“I came to see you because I had to…” God, how did I even word it? How did I even begin.
“Yes?” she pushed me.
“I had to apologize to you. I had to tell you that… that I was wrong to break up with you. Really, unbelievably wrong, and I’m so sorry for that. I guess, when I saw that failing grade, I just got so wrapped up in my perfectionism. I’ve always striven toward it, and the thought of being held down by anything, even you, seemed like an unbearable thought.”
“Is it still unbearable?” she asked.
“No,” I said definitively. “No, since leaving you, only one thing has been unbearable, and that’s been living without you.”
A smile appeared on her face. “Really?”
“Really. I’ve been studying every moment of the day. I’ve been in a constant state of busy, because it’s the only way I can cope with my feelings without you around. There hasn’t been a spare moment when I haven’t thought about you. And I know maybe it’s too late, maybe I can’t come crawling back to you now, but I’m not sure what else to do. I can’t not come crawling back, because maybe this is my only chance. Maybe this is the only shot I have to be with you, and if it is… I’m going to take that shot. If you can’t forgive me, I understand completely, but… Kaitlyn, will you take me back?”
She stared at me seriously for a second, and my heart began to sink. I thought from her smile a moment ago there had been a good chance she’d take me back, no questions asked. But the way she was looking at me now, I wasn’t so sure.
Then suddenly, she leapt from the chair and into my arms, planting kisses all over my neck and cheek.
“Yes, yes, absolutely yes! I’ve been so unhappy without you, Em, I really have.”
And just like that, in just a moment, it was like all of my problems had vanished.
“Can it really be that easy?” I found myself asking the question that was in my head out loud.
“Can what really be that easy?” she asked back.
“This… all of this. Can it really be that easy to just have you back into my life? We can just get back together just like that? No resentment, no pain between us?”

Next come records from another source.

Lemma ci_word_last p pc x :
  ci_word (p ++ [pc]) x -> is_letter pc = true ->
  exists x' c, x = x' ++ [c] /\ word_char c = true.
Proof.
  intros H Hp. apply ci_word_app in H. destruct H as [x1 [x2 [-> [_ H2]]]].
  inversion H2 as [|? c ? ? Hc Hnil]; subst. inversion Hnil; subst.
  exists x1, c. split; [reflexivity|]. eapply ci_word_char; eassumption.
Qed.

Lemma strip_prop_name w r :
  ci_word (u "RICHARDS") r ->
  PyStr.strip (u "280" ++ w ++ r) = u "280" ++ w ++ r.
Proof.
  intros Hr. unfold PyStr.strip.
  rewrite (lstrip_id (u "280" ++ w ++ r)) by reflexivity.
  change (u "RICHARDS") with (u "RICHARD" ++ [83%N]) in Hr.
  apply ci_word_last in Hr; [|reflexivity].
  destruct Hr as [r' [c [-> Hc]]].
  rewrite !app_assoc, rev_app_distr. cbn [rev app].
  rewrite lstrip_id by (now apply word_char_not_space).
  change (c :: rev (((u "280" ++ w) ++ r')))
    with (rev [c] ++ rev ((u "280" ++ w) ++ r')).
  rewrite <- rev_app_distr. apply rev_involutive.
Qed.

Lemma title_prop_name w r :
  spaces w -> w <> [] ->
  PyStr.title (u "280" ++ w ++ r) = u "280" ++ w ++ PyStr.title r.
Proof.
  intros Hw Hne. unfold PyStr.title.
  change (u "280" ++ w ++ r) with (50 :: 56 :: 48 :: w ++ r)%N.
  cbn [PyStr.title_from]. 
  change (Char.title 50) with [50%N]. change (Char.title 56) with [56%N].
  change (Char.title 48) with [48%N].
  change (Char.is_cased 50) with false. change (Char.is_cased 56) with false.
  change (Char.is_cased 48) with false.
  cbn [app]. now rewrite title_from_spaces.
Qed.

Lemma title_richards r :
  ci_word (u "RICHARDS") r -> Forall is_ascii r ->
  PyStr.title r = u "Richards".
Proof.
  intros Hr Ha. change (u "RICHARDS") with (82 :: u "ICHARDS")%N in Hr.
  inversion Hr as [|? r0 ? r' H0 Hr']; subst.
  inversion Ha as [|? ? Ha0 Ha']; subst.
  unfold PyStr.title. cbn [PyStr.title_from].
  destruct (ci_plain 82 r0 eq_refl H0 ltac:(discriminate) ltac:(discriminate))
    as [H1 [_ [_ Hk]]].
  destruct (title_ci 82 r0 eq_refl H0 H1 (Hk ltac:(discriminate))) as [-> ->].
  rewrite <- (app_nil_r r').
  rewrite (title_from_ci_word (u "ICHARDS") r' Hr').
  - reflexivity.
  - repeat constructor.
  - eapply Forall_impl; [|exact Ha']. unfold is_ascii.
    intros c Hc. unfold Char.CAPITAL_I_DOT, Char.DOTLESS_I, Char.LONG_S.
    repeat split; lia.
Qed.

Lemma skipn_app_exact (pre s : str) : skipn (length pre) (pre ++ s) = s.
Proof. rewrite skipn_app, skipn_all, Nat.sub_diag. reflexivity. Qed.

She shrugged. “I’m sure we might have some issues to work through, but what couple doesn’t? And there is still the issue of you and school, which is the whole reason we broke up.”

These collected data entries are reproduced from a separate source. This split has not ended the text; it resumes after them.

(** X14. Deduplication of a program whose rules all have a head returns
    rules of the program, one for every signature that occurs in it, and
    no two of the same signature. *)
Theorem reduce_prog_representatives `{order : IterOrder} (prog : list Rule) :
  (∀ rule, rule ∈ prog → rule.1 ≠ None) →
  ∃ out, reduce_prog prog = Ok out
    ∧ (∀ rule, rule ∈ out → rule ∈ prog)
    ∧ (∀ rule, rule ∈ prog → ∃ rule', rule' ∈ out ∧ reduce_key rule' = reduce_key rule)
    ∧ (∀ (i j : nat) ri rj, out !! i = Some ri → out !! j = Some rj →
         reduce_key ri = reduce_key rj → i = j).
Proof. apply reduce_prog_headed. Qed.

Lemma reduce_prog_representatives_witness :
  let prog := [Examples.rule_q_r; Examples.rule_r_q] in
  ∃ out, reduce_prog (order := elements_order) prog = Ok out
    ∧ (∀ rule, rule ∈ out → rule ∈ prog)
    ∧ (∀ rule, rule ∈ prog →
         ∃ rule', rule' ∈ out
           ∧ reduce_key (order := elements_order) rule'
             = reduce_key (order := elements_order) rule)
    ∧ (∀ (i j : nat) ri rj, out !! i = Some ri → out !! j = Some rj →
         reduce_key (order := elements_order) ri
         = reduce_key (order := elements_order) rj → i = j).
Proof.
  intros prog. apply (reduce_prog_representatives (order := elements_order) prog).
  intros rule Hin.
  apply elem_of_cons in Hin as [->|Hin]; [discriminate|].
  apply elem_of_cons in Hin as [->|Hin]; [discriminate|].
  inversion Hin.
Defined.

Lemma reduce_prog_idempotent_witness :
  length [Examples.rule_r_q] ≤ length [Examples.rule_q_r; Examples.rule_r_q]
  ∧ reduce_prog (order := elements_order) [Examples.rule_r_q]
    = Ok [Examples.rule_r_q].
Proof.
  apply (reduce_prog_idempotent (order := elements_order)
           [Examples.rule_q_r; Examples.rule_r_q] [Examples.rule_r_q]).
  vm_compute. reflexivity.
Defined.

Lemma reduce_prog_keeps_last_witness :
  ∃ before after,
    [Examples.rule_q_r; Examples.rule_r_q] = before ++ Examples.rule_r_q :: after
    ∧ ∀ later, later ∈ after →
        reduce_key (order := elements_order) later
        ≠ reduce_key (order := elements_order) Examples.rule_r_q.
Proof.
  apply (reduce_prog_keeps_last (order := elements_order)
           [Examples.rule_q_r; Examples.rule_r_q] [Examples.rule_r_q]).
  - vm_compute. reflexivity.
  - apply list_elem_of_here.
Defined.

Lemma bias_order_expanded_ok_witness :
  ∃ hspace, Some 28%Z = Some hspace
    ∧ configuration_ok Examples.settings_by_space (6, 2, 2, hspace)%Z.
Proof.
  refine (bias_order_expanded_ok Examples.settings_by_space
            (with_search_order Examples.settings_by_space Examples.sequence_by_space) 5
            Examples.sequence_by_space _ _ (6, 2, 2, Some 28)%Z _).
  - reflexivity.
  - vm_compute. reflexivity.
  - do 3 apply list_elem_of_further. apply list_elem_of_here.
Defined.

Lemma bias_order_expanded_exact_witness :
  ((6, 2, 2, Some 28)%Z ∈ Examples.sequence_by_space
   ↔ ∃ hspace, Some 28%Z = Some hspace
       ∧ configuration_ok Examples.settings_by_space (6, 2, 2, hspace)%Z
       ∧ comb ((Z.of_nat (size (body_preds Examples.settings_by_space)) + 1)
               * 2 ^ max_arity Examples.settings_by_space) 6 = Ok hspace)
  ∧ NoDup Examples.sequence_by_space.
Proof.
  destruct (bias_order_expanded_exact Examples.settings_by_space
              (with_search_order Examples.settings_by_space Examples.sequence_by_space)
              5 Examples.sequence_by_space) as [Hiff Hnodup].
  - reflexivity.
  - vm_compute. reflexivity.
  - split; [apply Hiff|exact Hnodup].
Defined.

“Right… yeah, speaking of that, I’m probably not going to be able to hang out with you as much as we had been before we broke up. I’m going to need to set aside more time for studying. The good news is, I’ve been doing a ridiculous amount while we were broken up, and I’m already almost through most of my textbooks, so that should make the rest of the semester easier. But still, school is still important to me. Maybe not more important than you, but a close second.”

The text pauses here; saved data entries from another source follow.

End Sample.
(** * Properties *)

(** ** Strings and dictionaries *)

Lemma str_eqb_eq : forall a b, str_eqb a b = true <-> a = b.
Proof.
  induction a as [|x a IH]; destruct b as [|y b]; simpl; split; try congruence; try reflexivity.
  - intros H. apply andb_true_iff in H. destruct H as [Hx Hab].
    apply N.eqb_eq in Hx. apply IH in Hab. congruence.
  - intros H. injection H as -> ->. rewrite N.eqb_refl. simpl. now apply IH.
Qed.

Lemma str_eqb_refl : forall a, str_eqb a a = true.
Proof. intros a. now apply str_eqb_eq. Qed.

Lemma str_eqb_neq : forall a b, str_eqb a b = false <-> a <> b.
Proof.
  intros a b. split.
  - intros H E. apply str_eqb_eq in E. congruence.
  - intros H. destruct (str_eqb a b) eqn:E; [|reflexivity].
    apply str_eqb_eq in E. contradiction.
Qed.

Section PyDictFacts.
Variable V : Type.
Implicit Types (d : pydict V) (v : V).

Lemma dict_get_None_keys : forall key d,
  dict_get key d = None <-> ~ In key (dict_keys d).
Proof.
  induction d as [|[k v] d IH]; simpl.
  - tauto.
  - destruct (str_eqb k key) eqn:E.
    + apply str_eqb_eq in E. subst. split; [discriminate | intros H; exfalso; auto].
    + apply str_eqb_neq in E. rewrite IH. tauto.
Qed.

Lemma dict_get_In : forall key v d,
  dict_get key d = Some v -> In (key, v) d.
Proof.
  induction d as [|[k v'] d IH]; simpl; [discriminate|].
  destruct (str_eqb k key) eqn:E.
  - apply str_eqb_eq in E. intros [= <-]. subst. now left.
  - intros H. right. auto.
Qed.

Lemma dict_get_set_same : forall key v d, dict_get key (dict_set key v d) = Some v.
Proof.
  induction d as [|[k v'] d IH]; simpl.
  - now rewrite str_eqb_refl.
  - destruct (str_eqb k key) eqn:E; simpl; now rewrite E.
Qed.

Lemma dict_get_set_other : forall key key' v d,
  key <> key' -> dict_get key' (dict_set key v d) = dict_get key' d.
Proof.
  intros key key' v d Hne. induction d as [|[k v'] d IH]; simpl.
  - apply str_eqb_neq in Hne. now rewrite Hne.
  - destruct (str_eqb k key) eqn:E; simpl.
    + apply str_eqb_eq in E. subst k. apply str_eqb_neq in Hne. now rewrite Hne.
    + now rewrite IH.
Qed.

Lemma dict_keys_del_subset : forall key k d,
  In k (dict_keys (dict_del key d)) -> In k (dict_keys d).
Proof.
  induction d as [|[k' v] d IH]; simpl; [tauto|].
  destruct (str_eqb k' key); simpl; tauto.
Qed.

Lemma dict_wf_del : forall key d, dict_wf d -> dict_wf (dict_del key d).
Proof.
  unfold dict_wf. induction d as [|[k v] d IH]; simpl; intros H; [assumption|].
  inversion H as [|? ? Hk Hd]; subst.
  destruct (str_eqb k key); simpl; [assumption|].
  constructor; [|auto]. intros Hin. apply Hk. eapply dict_keys_del_subset; eauto.
Qed.

Lemma dict_get_del_same : forall key d,
  dict_wf d -> dict_get key (dict_del key d) = None.
Proof.
  unfold dict_wf. induction d as [|[k v] d IH]; simpl; intros H; [reflexivity|].
  inversion H as [|? ? Hk Hd]; subst.
  destruct (str_eqb k key) eqn:E; simpl.
  - apply str_eqb_eq in E. subst. now apply dict_get_None_keys.
  - rewrite E. auto.
Qed.

Lemma dict_get_del_other : forall key key' d,
  key <> key' -> dict_get key' (dict_del key d) = dict_get key' d.
Proof.
  intros key key' d Hne. induction d as [|[k v] d IH]; simpl; [reflexivity|].
  destruct (str_eqb k key) eqn:E; simpl.
  - apply str_eqb_eq in E. subst k. apply str_eqb_neq in Hne. now rewrite Hne.
  - now rewrite IH.
Qed.

Lemma dict_del_length : forall key d,
  In key (dict_keys d) -> S (length (dict_del key d)) = length d.
Proof.
  induction d as [|[k v] d IH]; simpl; [tauto|].
  destruct (str_eqb k key) eqn:E; simpl; [reflexivity|].
  intros [H|H]; [apply str_eqb_neq in E; congruence | now rewrite IH].
Qed.

Lemma dict_keys_set : forall key v d,
  dict_keys (dict_set key v d) =
  if dict_in key d then dict_keys d else dict_keys d ++ [key].
Proof.
  unfold dict_in. induction d as [|[k v'] d IH]; simpl; [reflexivity|].
  destruct (str_eqb k key) eqn:E; simpl; [reflexivity|].
  rewrite IH. now destruct (dict_get key d).
Qed.

Lemma dict_set_fresh : forall key v d,
  dict_get key d = None -> dict_set key v d = d ++ [(key, v)].
Proof.
  induction d as [|[k v'] d IH]; simpl; [reflexivity|].
  destruct (str_eqb k key); [discriminate|]. intros H. now rewrite IH.
Qed.

Lemma dict_set_length_present : forall key v d,
  dict_in key d = true -> length (dict_set key v d) = length d.
Proof.
  unfold dict_in. induction d as [|[k v'] d IH]; simpl; [discriminate|].
  destruct (str_eqb k key); simpl; [reflexivity|]. intros H. now rewrite IH.
Qed.

Lemma dict_wf_set : forall key v d, dict_wf d -> dict_wf (dict_set key v d).
Proof.
  unfold dict_wf. intros key v d H. rewrite dict_keys_set. unfold dict_in.
  destruct (dict_get key d) eqn:E; [assumption|].
  apply dict_get_None_keys in E.
  apply NoDup_rev in H. rewrite <- (rev_involutive (dict_keys d ++ [key])).
  apply NoDup_rev. rewrite rev_app_distr. simpl. constructor; [|assumption].
  now rewrite <- in_rev.
Qed.
End PyDictFacts.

She grinned. “Baby, I will support you one hundred percent. I promise I won’t tempt you to hang out with me extra nights. I won’t so much as text you while you’re studying. I’ll totally push you to do your absolute best.”
As she said that, I felt guilty. Because, really, it likely could have been this easy from the beginning. We could have been like this from the start, had I not messed it up.
But I wasn’t going to dwell on it, not now that I had her back. Like Abby had said, we all made mistakes in life. I couldn’t be a perfectionist in everything. I had to accept that I was going to make mistakes like everyone else. This was definitely one of them, but I was fixing it. It was all going to be better from here.
“Thank you,” I said to her softly.
“For what?” she asked.
“For being you. For forgiving me, for loving me, for everything you’ve done in the past and everything I know you will do in the future. Thank you for all of it.”
She kissed me on the cheek. “You’re welcome for all of it.”
And with her arms by my side, with the warmth of her kiss on my cheek, I knew we were going to be okay. It was all finally going to be okay.
Epilogue
Kaitlyn
I looked over at Emily in the driver’s seat, decked out in her graduation gown and cap that she hadn’t taken off, even though the ceremony had finished an hour ago. But I didn’t mind. She was excited, and she looked so good in the black robes.
“Congratulations, baby. I always knew you could do it. Even with a giant distraction like me by your side.” I was mostly teasing her about that time she’d broken up with me because I was setting her back in school, because really, ever since that break up, I’d been anything but a di
straction.
She rolled her eyes. “If anything, you helped push me to this. By constantly denying me extra date nights and reading flashcards to me, you kept me focused.”